**DATA IN THIS EXERCISE**:
(** C6, as the code has it.  Invoked with only their required arguments,
    the create wrappers of output.py ([create_issue], [create_repository],
    [create_pull_request]) send a JSON body that holds exactly the required
    keys, on every request they make; [create_issue] of Chapter 2 and of the
    Chapter 3 samples sends the four keys [title], [body], [assignees],
    [labels], with [null] for each optional argument that was not
    supplied. *)
Theorem create_bodies (flag : bool) (api : Output.GitHubAPI)
    (ch2 : Chapter2.GitHubAPI) (ch3 : Chapter3Samples.GitHubAPI)
    (owner repo title name head base : string) (rp : reply) (rest : list reply) :
  let pending := rp :: rest in
  let issue := sent_requests (trace (Output.create_issue flag api owner repo title
                                       None ∅ pending)) in
  let repository := sent_requests (trace (Output.create_repository flag api name
                                            None ∅ pending)) in
  let pull := sent_requests (trace (Output.create_pull_request flag api owner repo title
                                      head base None ∅ pending)) in
  (issue <> [] /\
   Forall (fun rq => json_body rq = Some {["title" := JStr title]}) issue) /\
  (repository <> [] /\
   Forall (fun rq => json_body rq = Some {["name" := JStr name]}) repository) /\
  (pull <> [] /\
   Forall (fun rq => json_body rq
                     = Some (<["title" := JStr title]>
                             (<["head" := JStr head]> {["base" := JStr base]}))) pull) /\
  (exists rq,
     sent_requests (trace (Chapter2.create_issue ch2 owner repo (JStr title)
                             None None None pending)) = [rq] /\
     json_body rq
     = Some (<["title" := JStr title]>
             (<["body" := JNull]> (<["assignees" := JNull]> {["labels" := JNull]})))) /\
  (exists rq,
     sent_requests (trace (Chapter3Samples.create_issue ch3 owner repo (JStr title)
                             None None None pending)) = [rq] /\
     json_body rq
     = Some (<["title" := JStr title]>
             (<["body" := JNull]> (<["assignees" := JNull]> {["labels" := JNull]})))).
Proof.
  intros pending issue repository pull. split; [|split; [|split; [|split]]].
  - subst issue. unfold Output.create_issue. rewrite (left_id_L ∅ (∪)).
    destruct (output_request_body flag api "POST"
      ("/repos/" +:+ owner +:+ "/" +:+ repo +:+ "/issues") {["title" := JStr title]}
      rp rest) as (Hne & Hsome & _).
    split; [done|]. apply Hsome. apply map_non_empty_singleton.
  - subst repository. unfold Output.create_repository. rewrite (left_id_L ∅ (∪)).
    destruct (output_request_body flag api "POST" "/user/repos" {["name" := JStr name]}
      rp rest) as (Hne & Hsome & _).
    split; [done|]. apply Hsome. apply map_non_empty_singleton.
  - subst pull. unfold Output.create_pull_request. rewrite (left_id_L ∅ (∪)).
    destruct (output_request_body flag api "POST"
      ("/repos/" +:+ owner +:+ "/" +:+ repo +:+ "/pulls")
      (<["title" := JStr title]> (<["head" := JStr head]> {["base" := JStr base]}))
      rp rest) as (Hne & Hsome & _).
    split; [done|]. apply Hsome. apply insert_non_empty.
  - apply chapter2_create_issue_sent.
  - apply samples_create_issue_sent.
Qed.

(** C7, as the code has it.  The update wrappers of output.py
    ([update_issue], [update_repository], [update_pull_request]) send as
    PATCH body exactly the fields the caller supplied (no body at all when
    none was supplied); [update_issue] of the Chapter 3 samples always sends
    the five keys [title], [body], [state], [assignees], [labels], with
    [null] for each field that was not supplied. *)
Theorem update_bodies (flag : bool) (api : Output.GitHubAPI)
    (ch3 : Chapter3Samples.GitHubAPI)
    (owner repo : string) (number : Z) (kwargs : dict)
    (title body state assignees labels : option json) (rp : reply) (rest : list reply) :
  let pending := rp :: rest in
  let issue := sent_requests (trace (Output.update_issue flag api owner repo number
                                       kwargs pending)) in
  let repository := sent_requests (trace (Output.update_repository flag api owner repo
                                            kwargs pending)) in
  let pull := sent_requests (trace (Output.update_pull_request flag api owner repo number
                                      kwargs pending)) in
  (issue <> [] /\ repository <> [] /\ pull <> []) /\
  Forall (fun rq => method rq = "PATCH") (issue ++ repository ++ pull) /\
  (kwargs <> ∅ ->
   Forall (fun rq => json_body rq = Some kwargs) (issue ++ repository ++ pull)) /\
  (kwargs = ∅ ->
   Forall (fun rq => json_body rq = None) (issue ++ repository ++ pull)) /\
  (exists rq,
     sent_requests (trace (Chapter3Samples.update_issue ch3 owner repo number
                             title body state assignees labels pending)) = [rq] /\
     method rq = "PATCH" /\
     json_body rq
     = Some (<["title" := or_none title]>
             (<["body" := or_none body]>
             (<["state" := or_none state]>
             (<["assignees" := or_none assignees]>
             {["labels" := or_none labels]}))))).
Proof.
  intros pending issue repository pull.
  destruct (output_request_body flag api "PATCH"
    ("/repos/" +:+ owner +:+ "/" +:+ repo +:+ "/issues/" +:+ pretty number)
    kwargs rp rest) as (Hne1 & Hsome1 & Hnone1).
  destruct (output_request_body flag api "PATCH"
    ("/repos/" +:+ owner +:+ "/" +:+ repo) kwargs rp rest) as (Hne2 & Hsome2 & Hnone2).
  destruct (output_request_body flag api "PATCH"
    ("/repos/" +:+ owner +:+ "/" +:+ repo +:+ "/pulls/" +:+ pretty number)
    kwargs rp rest) as (Hne3 & Hsome3 & Hnone3).
  split; [done|]. split; [|split; [|split]].
  - subst issue repository pull.
    unfold Output.update_issue, Output.update_repository, Output.update_pull_request.
    rewrite !Forall_app. split_and!.
    + destruct (output_request_sent flag api "PATCH"
        ("/repos/" +:+ owner +:+ "/" +:+ repo +:+ "/issues/" +:+ pretty number)
        (Some kwargs) None None pending) as (n & -> & _).
      by apply Forall_replicate.
    + destruct (output_request_sent flag api "PATCH"
        ("/repos/" +:+ owner +:+ "/" +:+ repo) (Some kwargs) None None pending)
        as (n & -> & _).
      by apply Forall_replicate.
    + destruct (output_request_sent flag api "PATCH"
        ("/repos/" +:+ owner +:+ "/" +:+ repo +:+ "/pulls/" +:+ pretty number)
        (Some kwargs) None None pending) as (n & -> & _).
      by apply Forall_replicate.
  - intros Hk. rewrite !Forall_app. auto.
  - intros Hk. rewrite !Forall_app. auto.
  - destruct (samples_update_issue_sent ch3 owner repo number
      title body state assignees labels rp rest) as (rq & Hsent & Hbody).
    exists rq. split_and!; [done| |done].
    revert Hsent. unfold Chapter3Samples.update_issue, mbind, M_bind, exchange.
    destruct rp as [r|msg]; cbn [outcome trace unread emit].
    + destruct (outcome (check_status r rest)); cbn; intros [= <-]; done.
    + intros [= <-]. done.
Qed.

**TO DO**: Copy out every line of the data that includes "reply".

**OUTPUT FOR THIS TASK**:
    (owner repo title name head base : string) (rp : reply) (rest : list reply) :
    (title body state assignees labels : option json) (rp : reply) (rest : list reply) :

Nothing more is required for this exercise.